Ecclesiastes 3:1-11 The Voice (VOICE)

 For everything that happens in life—there is a season, a right time for everything under heaven:

 A time to be born, a time to die;

a time to plant, a time to collect the harvest;

A time to kill, a time to heal;

a time to tear down, a time to build up;

A time to cry, a time to laugh;

a time to mourn, a time to dance;

A time to scatter stones, a time to pile them up;

a time for a warm embrace, a time for standing apart;

A time to search, a time to lose;

a time to keep, a time to throw out;

A time to tear apart, a time to bind together;

a time to be quiet, a time to speak up;

A time to love, a time to hate;

a time to go to war, a time to make peace.

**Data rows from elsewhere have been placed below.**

(** C1 as stated fails: a non-empty name with a line break inside it is
    written as two lines, and only the first comes back as the name. *)
Lemma SaveMacros_LoadMacros_newline_name :
  Forall (fun m => name m <> [] /\ Forall button_ok (actions m)) newline_named
  /\ LoadMacros (snd (SaveMacros newline_named blank_world))
     = [mkMacro (lit "A") []]
  /\ LoadMacros (snd (SaveMacros newline_named blank_world)) <> newline_named.
Proof.
  split; [|split].
  - repeat constructor. discriminate.
  - reflexivity.
  - intros H. vm_compute in H. discriminate H.
Qed.

(** A line whose first word is [move] adds nothing exactly when the two
    integers cannot be extracted from what follows the word. *)
Lemma move_line_action line :
  token_of line = lit "move" ->
  line_action line = None <-> move_args_fail (snd (first_token line)).
Proof.
  unfold token_of, line_action, move_args_fail. intros ->.
  unfold step_action.
  change (parse_step (lit "move"))
    with (ex_bind get_int (fun dx =>
            ex_bind get_int (fun dy => ex_ret (mkAction Move dx dy)))).
  unfold ex_bind, ex_ret.
  destruct (get_int (snd (first_token line))) as [[dx r]|];
    [|split; intros; [exact I | reflexivity]].
  destruct (get_int r) as [[dy r']|]; cbn [option_map fst];
    split; intros H; try reflexivity; discriminate H.
Qed.
(** * Self-Attention Demo: the attention matrix and the sentence tokens

    A shallow embedding of [streamlit_app.py]: the example catalog
    [EXAMPLES], the matrix built inside [create_simple_heatmap], and the
    word classification loop of [main].

    Python values are modelled as follows.
    - [str] is [string]; [==] and [in] on strings are Leibniz equality.
    - [str.lower] is a parameter [lower] of every definition that calls it,
      so the general theorems hold for whatever lowering function is used;
      [str_lower] is its instance on ASCII text, which covers the catalog.
    - [list] is [list]; a [dict] with string keys is a [gmap string _].
    - a numpy float64 array of shape (n, n) is a [list (list float)] over
      the kernel's binary64 floats, so that [0.1] and [0.8] are the same
      rounded constants the interpreter stores.
    - an exception is a constructor of [exception]; code that may raise
      returns a [result]. *)

From Stdlib Require Import Floats.PrimFloat Strings.Ascii.
From stdpp Require Import ssreflect gmap strings list fin_maps.

Set Warnings "-inexact-float,-rewrite-rw".
Set Default Proof Using "Type".

(** ** Exceptions and results *)

Inductive exception :=
| ValueError   (* list.index(x): x not in list *)
| IndexError   (* ndarray subscript out of bounds *)
| KeyError     (* dict subscript with a missing key *)
| TypeError.   (* an operation applied to an object of the wrong type *)

Inductive result (A : Type) :=
| Ok (a : A)
| Raise (e : exception).
Arguments Ok {A} a.
Arguments Raise {A} e.

#[global] Instance exception_eq_dec : EqDecision exception.
Proof. solve_decision. Defined.

#[global] Instance result_ret : MRet result := λ A a, Ok a.
#[global] Instance result_bind : MBind result := λ A B f r,
  match r with
  | Ok a => f a
  | Raise e => Raise e
  end.
#[global] Instance result_fmap : FMap result := λ A B f r,
  match r with
  | Ok a => Ok (f a)
  | Raise e => Raise e
  end.

Definition is_Ok {A} (r : result A) : Prop := ∃ a, r = Ok a.

(** ** Built-in operations used by the program *)

(** [words.index(x)]: the position of the first item equal to [x];
    [ValueError] when there is none. *)
Fixpoint index (words : list string) (x : string) : result nat :=
  match words with
  | [] => Raise ValueError
  | w :: rest => if decide (w = x) then Ok 0 else S <$> index rest x
  end.

(** [d[k]] on a dict. *)
Definition getitem {V} (d : gmap string V) (k : string) : result V :=
  match d !! k with
  | Some v => Ok v
  | None => Raise KeyError
  end.
(** [f"{x[0]}={x[1]}"] joined with ["; "]. *)
Definition long_doc (ser : list (Label * Value)) : string :=
  String.concat "; "
    ((fun x : Label * Value => label_str x.1 +:+ "=" +:+ str_value x.2) <$> ser).

(** The body of the outer loop, over the columns [(sc_name, ser)] of
    [scen_df]. *)
Definition add_sweep_scen (based_on : string) (sc_name : string)
    (ser : list (Label * Value)) : M World unit :=
  w <- get;;
  let scen_id :=
    if isidentifier sc_name then sc_name
    else "sc" +:+ str (len (scens_dic (self w))) in
  sc <- add_scen (Some scen_id) sc_name (long_doc ser) (Some based_on) false None None None;;
  call_update_params sc "t__params_" (VInt 0);;
  for_each ser (set_sweep_entity sc).

(** [add_scens].  With [scen_vars = None] and no Pareto points the
    [RuntimeError] is built but not raised, and unpacking [zip] of
    [None] raises [TypeError]; an empty [scen_vars] fails to unpack;
    [reset_index] refuses two levels of the same name. *)
Definition add_scens (scen_vars_ : option (list ScenVar)) (nParetoPoints : Z)
    (remove_base : bool) (based_on : string) : M World unit :=
  let given :=
    match scen_vars_ with
    | None => if 0 <? nParetoPoints then Some [] else None
    | Some l => Some l
    end in
  let swept :=
    if 0 <? nParetoPoints then
      (fun l : list ScenVar =>
         l ++ [("k_PTO_alpha_", "a", VObj <$> linspace nParetoPoints)]) <$> given
    else given in
  modify (fun w : World => with_self (with_scen_vars swept (self w)) w);;
  match swept with
  | None => raise TypeError
  | Some [] => raise (ValueError "not enough values to unpack (expected 3, got 0)")
  | Some l =>
      let names_long := (fun v : ScenVar => v.1.1) <$> l in
      let names_short := (fun v : ScenVar => v.1.2) <$> l in
      let value_lists := (fun v : ScenVar => v.2) <$> l in
      (if bool_decide (NoDup names_long) then ret tt
       else raise (ValueError "cannot insert a level, already exists"));;
      let scen_df_ := sweep_table names_long names_short value_lists in
      modify (fun w : World => with_self (with_scen_df scen_df_ (self w)) w);;
      for_each (items scen_df_)
        (fun col => add_sweep_scen based_on (label_str col.1) col.2);;
      if remove_base then delattr_scens based_on else ret tt
  end.

End AddScens.

Section SweepVocabulary.
Context {opq : Opaque}.

(** [ent] is a declared variable or a stored parameter of [sc]: the
    entities [update_params] accepts. *)
Definition declared (sc : Scenario) (ent : string) : Prop :=
  is_Some (_meta (vars sc) !! ent) \/ is_Some (params sc !! ent).

(** The sweep [[("X","x",[1,2]), ("Y","y",[10,20])]], the scenario ids
    composed for it and the table [scen_df] set for it. *)
Definition sweep_XY : list ScenVar :=
  [("X", "x", [VInt 1; VInt 2]); ("Y", "y", [VInt 10; VInt 20])].

Definition sweep_XY_ids : list string := ["x1_y10"; "x1_y20"; "x2_y10"; "x2_y20"].

Definition sweep_XY_table : DataFrame :=
  {| index := [LName "X"; LName "Y"];
     columns := LName <$> sweep_XY_ids;
     cells := [[VInt 1; VInt 1; VInt 2; VInt 2];
               [VInt 10; VInt 20; VInt 10; VInt 20]] |}.

(** [sc'] declares the variables and parameters [sc] declares; and
    [sc'] has moreover the labels, results and collectors of [sc].
    Parameter values and variable bounds may differ. *)
Definition same_entities (sc sc' : Scenario) : Prop :=
  (forall e, is_Some (_meta (vars sc') !! e) <-> is_Some (_meta (vars sc) !! e)) /\
  (forall e, is_Some (params sc' !! e) <-> is_Some (params sc !! e)).

Definition same_shape (sc sc' : Scenario) : Prop :=
  id sc' = id sc /\ name sc' = name sc /\ doc sc' = doc sc /\ res sc' = res sc /\
  collectors sc' = collectors sc /\ same_entities sc sc'.

(** The scenario collection after binding [names] to the references
    [refs], in order. *)
Definition bind_all (d : list (string * ref)) (names : list string) (refs : list ref)
    : list (string * ref) :=
  fold_left (fun d (p : string * ref) => Dict.set d p.1 p.2) (zip names refs) d.

(** The (X, Y) pair each column of a two-row table holds. *)
Definition column_pairs (df : DataFrame) : list (Value * Value) :=
  match cells df with
  | [xs; ys] => zip xs ys
  | _ => []
  end.

End SweepVocabulary.
(** ** A concrete setting for examples

    The library functions are given simple implementations: time stamps
    are minutes since the start of the year, a date string is looked up
    in a two-entry table, and a fresh scenario starts empty. *)

Module Demo.

Definition opaque : Opaque :=
  {| Object := string; Component := string; Callable := string;
     Contribution := Z; Results := list (string * Z); Dims := unit |}.

Definition days_in_year (y : Z) : Z :=
  if ((y mod 4 =? 0) && negb (y mod 100 =? 0)) || (y mod 400 =? 0) then 366 else 365.

Definition year_index (y : Z) (fr : string) : list Timestamp :=
  let f := default 60 (int_from_freq fr) in
  (fun k : nat => Z.of_nat k * f) <$> seq 0 (Z.to_nat (days_in_year y * 1440 / f)).

Definition lookup_date (idx : list Timestamp) (key : string) : option location :=
  if decide (key = "2019-01-01") then Some (LocSlice 0 24)
  else if decide (key = "2019-01-02 00:00") then Some (LocInt 24)
  else None.

Definition fresh_scenario (a : @ScenarioArgs opaque) : outcome (@Scenario opaque) :=
  Returns {| id := a_id a; name := a_name a; doc := a_doc a;
             custom_model := a_custom_model a; params := ∅;
             vars := {| entities := ∅; _meta := ∅ |};
             collectors := ∅; res := None |}.

Definition param_entity (sc : @Scenario opaque) (ent : string) : outcome (@Value opaque) :=
  match params sc !! ent with
  | Some v => Returns v
  | None => Raises (KeyError ent)
  end.

Definition library : @Library opaque :=
  {| make_datetimeindex := year_index;
     get_loc := lookup_date;
     linspace := fun n => (fun k : nat => pretty k) <$> seq 0 (Z.to_nat n);
     str_object := fun o : @Object opaque => (o : string);
     Scenario_init := fresh_scenario;
     get_entity := param_entity |}.

(** The handler of [CaseStudy(year=2019, freq="60min")]: 8760 hourly
    steps. *)
Definition handler2019 : DateTimeHandler :=
  {| year := 2019; freq := "60min";
     dtindex := year_index 2019 "60min";
     dtindex_custom := year_index 2019 "60min";
     _t1 := 0; _t2 := 8759 |}.

Definition cs2019 : @CaseStudy opaque :=
  {| cs_name := "test"; cs_doc := "No doc available."; dth := handler2019;
     country := "DE"; consider_invest := false; coords := None; scens := [];
     obj_vars := ("C_TOT_", "CE_TOT_"); mdl_language := "gp";
     scen_vars := None; scen_df := None |}.

(** A reference scenario that has been solved: two collectors with
    contributions, parameters, one variable and results. *)
Definition solved_results : @Results opaque := [("C_TOT_", 100); ("CE_TOT_", 40)].

Definition solved_collectors : gmap string (gmap string (@Contribution opaque)) :=
  {[ "P_EL_source_T" := {[ "PV" := 1; "EG" := 2 ]};
     "C_TOT_op_" := {[ "EG" := 3 ]} ]}.

Definition solved_vars : @Vars opaque :=
  {| entities := {[ "P_EG_buy_T" := ("var" : @Object opaque) ]};
     _meta := {[ "P_EG_buy_T" := {[ "lb" := VInt 0 ]} ]} |}.

Definition solved_REF : @Scenario opaque :=
  {| id := "REF"; name := "REF"; doc := "Reference scenario"; custom_model := None;
     params := {[ "t__params_" := VInt 0; "X" := VInt 0; "Y" := VInt 0 ]};
     vars := solved_vars;
     collectors := solved_collectors;
     res := Some solved_results |}.

(** The 2019 case study holding that scenario under the id [REF]. *)
Definition study : @World opaque :=
  {| self := with_scens [("REF", 0%nat)] cs2019; heap := [solved_REF] |}.

End Demo.

(** ** Further methods of [DateTimeHandler] *)

(** [data[a:b]] for a slice object whose bounds may be [None]. *)
Definition slice_open {A} (l : list A) (a b : option Z) : list A :=
  slice l (default 0 a) (default (len l) b).

Section MoreDateTimeHandler.
Context {opq : Opaque} {lib : Library}.

(** [steps_per_day]: [int(60 / int_from_freq(freq) * 24)].  The
    minutes of a frequency divide 60, so the quotient is exact. *)
Definition steps_per_day : M DateTimeHandler Z :=
  d <- get;;
  f <- unwrap (int_from_freq (freq d)) (ValueError (freq d));;
  ret (Z.quot 60 f * 24).

(** [freq_unit] *)
Definition freq_unit (d : DateTimeHandler) : string :=
  if decide (freq d = "1min") then "min"
  else if decide (freq d = "5min") then "5 min"
  else if decide (freq d = "15min") then "1/4 h"
  else if decide (freq d = "30min") then "1/2 h"
  else if decide (freq d = "60min") then "h"
  else freq d.

(** [is_high_resolution] *)
Definition is_high_resolution (d : DateTimeHandler) : bool :=
  bool_decide (freq d ∈ ["1min"; "5min"; "15min"; "30min"]).

(** [match_dtindex(data, resample)] on a series given by its values;
    [hp.resample] is not among the sources and is the parameter
    [resample_]. *)
Definition match_dtindex {A} (resample_ : DateTimeHandler -> list A -> list A)
    (data : list A) (resample : bool) : M DateTimeHandler (list A) :=
  d <- get;;
  let data := if resample then resample_ d data else data in
  ret (slice data (_t1 d) (_t2 d + 1)).

(** [timeslice(start, stop)]: the two bounds of the [slice] object. *)
Definition timeslice (start stop : option string)
    : M DateTimeHandler (option Z * option Z) :=
  start_int <- match start with
               | None => ret None
               | Some s => x <- _get_first_int_loc_from_dtstring s;; ret (Some x)
               end;;
  stop_int <- match stop with
              | None => ret None
              | Some s => x <- _get_last_int_loc_from_dtstring s;; ret (Some x)
              end;;
  ret (start_int, stop_int).

(** The invariant of the data model on the window offsets. *)
Definition window_in_bounds (d : DateTimeHandler) : Prop :=
  0 <= _t1 d /\ _t1 d <= _t2 d /\ _t2 d < len (dtindex d).

(** The key [_get_int_loc_from_dtstring] looks up for the string [s]. *)
Definition date_key (d : DateTimeHandler) (s : string) : string :=
  str (year d) +:+ "-" +:+ s.

End MoreDateTimeHandler.

(** ** Further methods of [CaseStudy] *)

(** [try: c except E: h], for the exceptions [E] that [catches]
    accepts. *)
Definition try_except {S A} (c : M S A) (catches : exn -> bool) (h : M S A) : M S A :=
  fun s =>
    match c s with
    | Run (Raises e) s1 l1 =>
        if catches e then
          match h s1 with
          | Run o s2 l2 => Run o s2 (l1 ++ l2)
          end
        else Run (Raises e) s1 l1
    | Run (Returns a) s1 l1 => Run (Returns a) s1 l1
    end.

Definition is_AttributeError (e : exn) : bool :=
  match e with
  | AttributeError _ => true
  | _ => false
  end.

(** A [for] loop that appends to lists it carries along. *)
Fixpoint for_acc {S A B} (l : list A) (acc : B) (body : A -> B -> M S B) : M S B :=
  match l with
  | [] => ret acc
  | x :: l' => bind (body x acc) (fun acc' => for_acc l' acc' body)
  end.

Section MoreCaseStudy.
Context {opq : Opaque} {lib : Library}.

(** [any_scen]: [self.scens_list[0]] *)
Definition any_scen : M World ref :=
  w <- get;;
  unwrap (getitem (scens_list (self w)) 0) IndexError.
Record PublishOptions := {
  clipPath : string;
  title : option string;
  caption : option string;
  hashtags : option (list string)
}.

Record PublishResult := {
  externalId : string;
  platform : string;
  res_clipPath : string;
  res_title : string;
  res_caption : string;
  res_hashtags : list string;
  createdAt : string;
  uploadUrl : string;
  thumbnailUrl : string;
  isDryRun : bool
}.

(** What one call of [publish] reads from outside. *)
Record World := {
  cwd : string;
  now : N;                       (* Date.now() *)
  random36 : string;             (* Math.random().toString(36).substring(2) *)
  createdISO : string;           (* new Date().toISOString() *)
  DRY_RUN : option string        (* process.env.DRY_RUN *)
}.

Definition dry_run (w : World) : bool :=
  match DRY_RUN w with
  | Some v => String.eqb v "true"
  | None => false
  end.

Definition receipt_file (w : World) (platform externalId : string) : string :=
  cwd w +:+ "/.out/publish/" +:+ platform +:+ "/" +:+ externalId +:+ ".json".

Definition writeReceiptFile (w : World) (platform : string) (result : PublishResult)
    (fs : gmap string PublishResult) : gmap string PublishResult :=
  <[receipt_file w platform (externalId result) := result]> fs.
(** [data: x] parsed as [x]. *)
Lemma process_data_line (x : jsstring) :
  process_line (js "data: " ++ x) =
    if bool_decide (x = js "[DONE]") then [EvDone]
    else match JSON_parse x with
         | None => []
         | Some parsed =>
             match delta_content parsed with
             | None => []
             | Some content =>
                 if truthy content then
                   match content with Some v => [EvContent v] | None => [] end
                 else []
             end
         end.
Proof. reflexivity. Qed.

Lemma split_nl_no_newline (l : jsstring) : ~ In 10%N l -> split_nl l = [l].
Proof.
  induction l as [|c l IH]; simpl; intros Hn; [done|].
  destruct (N.eqb_spec c 10) as [->|Hc]; [tauto|].
  rewrite IH by tauto. done.
Qed.

Lemma process_line_events (line : jsstring) (v : jval) :
  In (EvContent v) (process_line line) -> truthy (Some v) = true.
Proof.
  unfold process_line.
  destruct (starts_with (js "data: ") line); [|done].
  case_bool_decide; [simpl; intuition congruence|].
  destruct (JSON_parse (drop 6 line)) as [parsed|]; [|done].
  destruct (delta_content parsed) as [content|]; [|done].
  destruct (truthy content) eqn:Ht; [|done].
  destruct content as [w|]; [|done]. simpl. intros [[= ->]|[]]. done.
Qed.

End RelayFacts.

(** * The claims about the streaming loop *)
Module RelayClaims.
Import Json Relay RelayFacts.

Definition nl : jsstring := [10%N].

(** One upstream read holding the single line [data: x]. *)
Definition data_read (x : jsstring) : jsstring := js "data: " ++ x ++ nl.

What good comes to anyone who works so hard, all to gain a few possessions?  I have seen the kinds of tasks God has given each of us to do to keep one busy,  and I know God has made everything beautiful for its time. God has also placed in our minds a sense of eternity; we look back on the past and ponder over the future, yet we cannot understand the doings of God.

I was honoured to be given the opportunity to pay tribute to Sue at the service.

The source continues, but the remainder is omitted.